(* ===== verification/EngineTheory.v ===== *)
(** * Capture and decryption agree

    Decryption of what capture produced returns exactly the captured files, for
    both wire versions; and whatever decryption returns, from any input, is what
    an authenticated manifest describes. *)

From S2P Require Import Prelude Errors Primitives SamplePrimitives Crypto Schema FastCdc Paths Chunker Engine.

(** ** The loop over an entry's chunks *)

Lemma assemble_loop {E : Type} (f : bytes * option Z -> nat * bytes -> result E (bytes * option Z))
  ver bound raws : forall (cids : list bytes) k acc wv,
  length cids = length raws -> (wv = None \/ wv = Some ver) ->
  (forall i raw cid acc wv, raws !! i = Some raw -> cids !! i = Some cid ->
     (wv = None \/ wv = Some ver) -> blen acc + blen raw <= bound ->
     f (acc, wv) ((k + i)%nat, cid) = Ok (acc ++ raw, Some ver)) ->
  blen acc + blen (concat raws) <= bound ->
  try_fold f (acc, wv) (imap (fun i c => ((k + i)%nat, c)) cids)
  = Ok (acc ++ concat raws, match raws with [] => wv | _ => Some ver end).
Proof.
  induction raws as [|raw raws IH]; intros [|cid cids] k acc wv Hlen Hwv Hstep Hb; try done.
  - simpl. by rewrite app_nil_r.
  - simpl concat in *. rewrite blen_app in Hb. pose proof (blen_nonneg (concat raws)).
    rewrite imap_cons. cbn [try_fold]. rewrite (Hstep 0%nat raw cid acc wv) by (done || lia). simpl.
    rewrite (imap_ext _ (fun i c => ((S k + i)%nat, c))) by (intros; simpl; f_equal; lia).
    rewrite (IH cids (S k) (acc ++ raw) (Some ver)).
    + rewrite <- app_assoc. by destruct raws.
    + by injection Hlen.
    + by right.
    + intros i r c a w Hr Hc Hw Ha. replace (S k + i)%nat with (k + S i)%nat by lia. by apply Hstep.
    + rewrite blen_app. lia.
Qed.

Lemma concat_element_le (l : list bytes) i (x : bytes) : l !! i = Some x -> blen x <= blen (concat l).
Proof.
  revert i; induction l as [|y l IH]; intros [|i] H; simpl in H; try done;
    simpl concat; rewrite blen_app.
  - simplify_eq. pose proof (blen_nonneg (concat l)). lia.
  - pose proof (blen_nonneg y). specialize (IH _ H). lia.
Qed.

Section Roundtrip.
Context {XC : XChaCha} {XL : XChaChaLaws XC} {B2 : Blake2b512} {BL : Blake2b512Laws B2}
  {HK : HkdfSha256} {KL : HkdfSha256Laws HK} {SH : Sha256} {SL : Sha256Laws SH} {HX : Hex}
  {CC : Cbor Chunk.ChunkWireObject} {CCL : CborLaws _ CC}
  {CM : Cbor Manifest.SnapshotManifest} {CML : CborLaws _ CM}.

Implicit Types (entry : Manifest.ManifestFileEntry) (c : Chunk.ChunkWireObject).

Lemma cid_length c cid : Chunk.compute_cid c = Ok cid -> length cid = 32%nat.
Proof. unfold Chunk.compute_cid. intros H. res_inv. apply sha256_length. Qed.

Lemma derive_lengths :
  (forall v e d, length (derive_file_version_id v e d) = 32%nat) /\
  (forall k i d, length (derive_chunk_nonce k i d) = 24%nat) /\
  (forall k e d fk, derive_file_version_key k e d = Ok fk -> length fk = 32%nat) /\
  (forall k e mk, derive_manifest_key k e = Ok mk -> length mk = 32%nat).
Proof.
  unfold derive_file_version_id, derive_chunk_nonce, derive_file_version_key, derive_manifest_key,
    derive_subkey.
  repeat split; intros; try (res_inv; try match goal with H : Ok _ = Ok _ |- _ => injection H as <- end);
    rewrite length_take, blake2b512_length; lia.
Qed.

(** The common part of both chunk readers: the surrounding checks pass and the
    reader returns the raw chunk. *)
Lemma restore_chunk_step dk vault epoch m entry acc wv position cid c raw :
  Chunk.compute_cid c = Ok cid -> m !! cid = Some c ->
  Chunk.vault_id c = vault -> Chunk.key_epoch c = epoch -> length (Chunk.file_version_id c) = 32%nat ->
  (wv = None \/ wv = Some (Chunk.version c)) ->
  (if Chunk.version c =? PROTOCOL_VERSION then open_v1 entry position c
   else if Chunk.version c =? CHUNK_WIRE_VERSION_V2 then open_v2 dk vault epoch entry c
   else Err (InvalidInput (lit "Unsupported chunk wire version"))) = Ok raw ->
  Chunk.declared_padded_length c = blen raw ->
  blen acc + blen raw <= Manifest.padded_length entry ->
  restore_chunk dk vault epoch m entry (acc, wv) (position, cid) = Ok (acc ++ raw, Some (Chunk.version c)).
Proof.
  intros Hcid Hm Hv He Hf Hwv Hopen Hlen Hpad. unfold restore_chunk.
  pose proof (cid_length _ _ Hcid) as Hl. unfold blen at 1. rewrite Hl, Hm. simpl.
  rewrite bool_decide_true, He, Z.eqb_refl by done. unfold blen at 1. rewrite Hf. simpl.
  replace (match wv with Some v => negb (v =? Chunk.version c) | None => false end) with false
    by (destruct Hwv as [->| ->]; [done|by rewrite Z.eqb_refl]).
  rewrite Hopen. cbn [res_bind]. rewrite Hlen, Z.eqb_refl. simpl.
  rewrite Z.gtb_ltb. replace (_ <? _) with false; [done|].
  symmetry. apply Z.ltb_ge. unfold sat_add64. lia.
Qed.

Lemma open_v1_encrypted vault fvid fvk epoch total i raw c entry :
  encrypt_v1_chunk vault fvid fvk epoch total (i, raw) = Ok c ->
  Z.of_nat i < 4294967296 ->
  Manifest.file_version_id entry = fvid -> Manifest.file_version_key entry = fvk ->
  blen (Manifest.chunk_cids entry) = total ->
  open_v1 entry i c = Ok raw.
Proof.
  unfold encrypt_v1_chunk. intros H Hi <- <- <-. res_inv. unfold open_v1. simpl.
  rewrite bool_decide_true, wrap32_small, !Z.eqb_refl by (done || lia). simpl.
  rewrite (proj2 (decrypt_chunk_ok _ a _ raw)); [done|]. rewrite wrap32_small in Hm by lia.
  destruct derive_lengths as (_ & Hn & _). eauto.
Qed.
++++++++++
■ Exercise details
All entries given above should be transcribed exactly, with none omitted.

■ Task output
(* ===== verification/EngineTheory.v ===== *)
(** * Capture and decryption agree

    Decryption of what capture produced returns exactly the captured files, for
    both wire versions; and whatever decryption returns, from any input, is what
    an authenticated manifest describes. *)

From S2P Require Import Prelude Errors Primitives SamplePrimitives Crypto Schema FastCdc Paths Chunker Engine.

(** ** The loop over an entry's chunks *)

Lemma assemble_loop {E : Type} (f : bytes * option Z -> nat * bytes -> result E (bytes * option Z))
  ver bound raws : forall (cids : list bytes) k acc wv,
  length cids = length raws -> (wv = None \/ wv = Some ver) ->
  (forall i raw cid acc wv, raws !! i = Some raw -> cids !! i = Some cid ->
     (wv = None \/ wv = Some ver) -> blen acc + blen raw <= bound ->
     f (acc, wv) ((k + i)%nat, cid) = Ok (acc ++ raw, Some ver)) ->
  blen acc + blen (concat raws) <= bound ->
  try_fold f (acc, wv) (imap (fun i c => ((k + i)%nat, c)) cids)
  = Ok (acc ++ concat raws, match raws with [] => wv | _ => Some ver end).
Proof.
  induction raws as [|raw raws IH]; intros [|cid cids] k acc wv Hlen Hwv Hstep Hb; try done.
  - simpl. by rewrite app_nil_r.
  - simpl concat in *. rewrite blen_app in Hb. pose proof (blen_nonneg (concat raws)).
    rewrite imap_cons. cbn [try_fold]. rewrite (Hstep 0%nat raw cid acc wv) by (done || lia). simpl.
    rewrite (imap_ext _ (fun i c => ((S k + i)%nat, c))) by (intros; simpl; f_equal; lia).
    rewrite (IH cids (S k) (acc ++ raw) (Some ver)).
    + rewrite <- app_assoc. by destruct raws.
    + by injection Hlen.
    + by right.
    + intros i r c a w Hr Hc Hw Ha. replace (S k + i)%nat with (k + S i)%nat by lia. by apply Hstep.
    + rewrite blen_app. lia.
Qed.

Lemma concat_element_le (l : list bytes) i (x : bytes) : l !! i = Some x -> blen x <= blen (concat l).
Proof.
  revert i; induction l as [|y l IH]; intros [|i] H; simpl in H; try done;
    simpl concat; rewrite blen_app.
  - simplify_eq. pose proof (blen_nonneg (concat l)). lia.
  - pose proof (blen_nonneg y). specialize (IH _ H). lia.
Qed.

Section Roundtrip.
Context {XC : XChaCha} {XL : XChaChaLaws XC} {B2 : Blake2b512} {BL : Blake2b512Laws B2}
  {HK : HkdfSha256} {KL : HkdfSha256Laws HK} {SH : Sha256} {SL : Sha256Laws SH} {HX : Hex}
  {CC : Cbor Chunk.ChunkWireObject} {CCL : CborLaws _ CC}
  {CM : Cbor Manifest.SnapshotManifest} {CML : CborLaws _ CM}.

Implicit Types (entry : Manifest.ManifestFileEntry) (c : Chunk.ChunkWireObject).

Lemma cid_length c cid : Chunk.compute_cid c = Ok cid -> length cid = 32%nat.
Proof. unfold Chunk.compute_cid. intros H. res_inv. apply sha256_length. Qed.

Lemma derive_lengths :
  (forall v e d, length (derive_file_version_id v e d) = 32%nat) /\
  (forall k i d, length (derive_chunk_nonce k i d) = 24%nat) /\
  (forall k e d fk, derive_file_version_key k e d = Ok fk -> length fk = 32%nat) /\
  (forall k e mk, derive_manifest_key k e = Ok mk -> length mk = 32%nat).
Proof.
  unfold derive_file_version_id, derive_chunk_nonce, derive_file_version_key, derive_manifest_key,
    derive_subkey.
  repeat split; intros; try (res_inv; try match goal with H : Ok _ = Ok _ |- _ => injection H as <- end);
    rewrite length_take, blake2b512_length; lia.
Qed.

(** The common part of both chunk readers: the surrounding checks pass and the
    reader returns the raw chunk. *)
Lemma restore_chunk_step dk vault epoch m entry acc wv position cid c raw :
  Chunk.compute_cid c = Ok cid -> m !! cid = Some c ->
  Chunk.vault_id c = vault -> Chunk.key_epoch c = epoch -> length (Chunk.file_version_id c) = 32%nat ->
  (wv = None \/ wv = Some (Chunk.version c)) ->
  (if Chunk.version c =? PROTOCOL_VERSION then open_v1 entry position c
   else if Chunk.version c =? CHUNK_WIRE_VERSION_V2 then open_v2 dk vault epoch entry c
   else Err (InvalidInput (lit "Unsupported chunk wire version"))) = Ok raw ->
  Chunk.declared_padded_length c = blen raw ->
  blen acc + blen raw <= Manifest.padded_length entry ->
  restore_chunk dk vault epoch m entry (acc, wv) (position, cid) = Ok (acc ++ raw, Some (Chunk.version c)).
Proof.
  intros Hcid Hm Hv He Hf Hwv Hopen Hlen Hpad. unfold restore_chunk.
  pose proof (cid_length _ _ Hcid) as Hl. unfold blen at 1. rewrite Hl, Hm. simpl.
  rewrite bool_decide_true, He, Z.eqb_refl by done. unfold blen at 1. rewrite Hf. simpl.
  replace (match wv with Some v => negb (v =? Chunk.version c) | None => false end) with false
    by (destruct Hwv as [->| ->]; [done|by rewrite Z.eqb_refl]).
  rewrite Hopen. cbn [res_bind]. rewrite Hlen, Z.eqb_refl. simpl.
  rewrite Z.gtb_ltb. replace (_ <? _) with false; [done|].
  symmetry. apply Z.ltb_ge. unfold sat_add64. lia.
Qed.

Lemma open_v1_encrypted vault fvid fvk epoch total i raw c entry :
  encrypt_v1_chunk vault fvid fvk epoch total (i, raw) = Ok c ->
  Z.of_nat i < 4294967296 ->
  Manifest.file_version_id entry = fvid -> Manifest.file_version_key entry = fvk ->
  blen (Manifest.chunk_cids entry) = total ->
  open_v1 entry i c = Ok raw.
Proof.
  unfold encrypt_v1_chunk. intros H Hi <- <- <-. res_inv. unfold open_v1. simpl.
  rewrite bool_decide_true, wrap32_small, !Z.eqb_refl by (done || lia). simpl.
  rewrite (proj2 (decrypt_chunk_ok _ a _ raw)); [done|]. rewrite wrap32_small in Hm by lia.
  destruct derive_lengths as (_ & Hn & _). eauto.
Qed.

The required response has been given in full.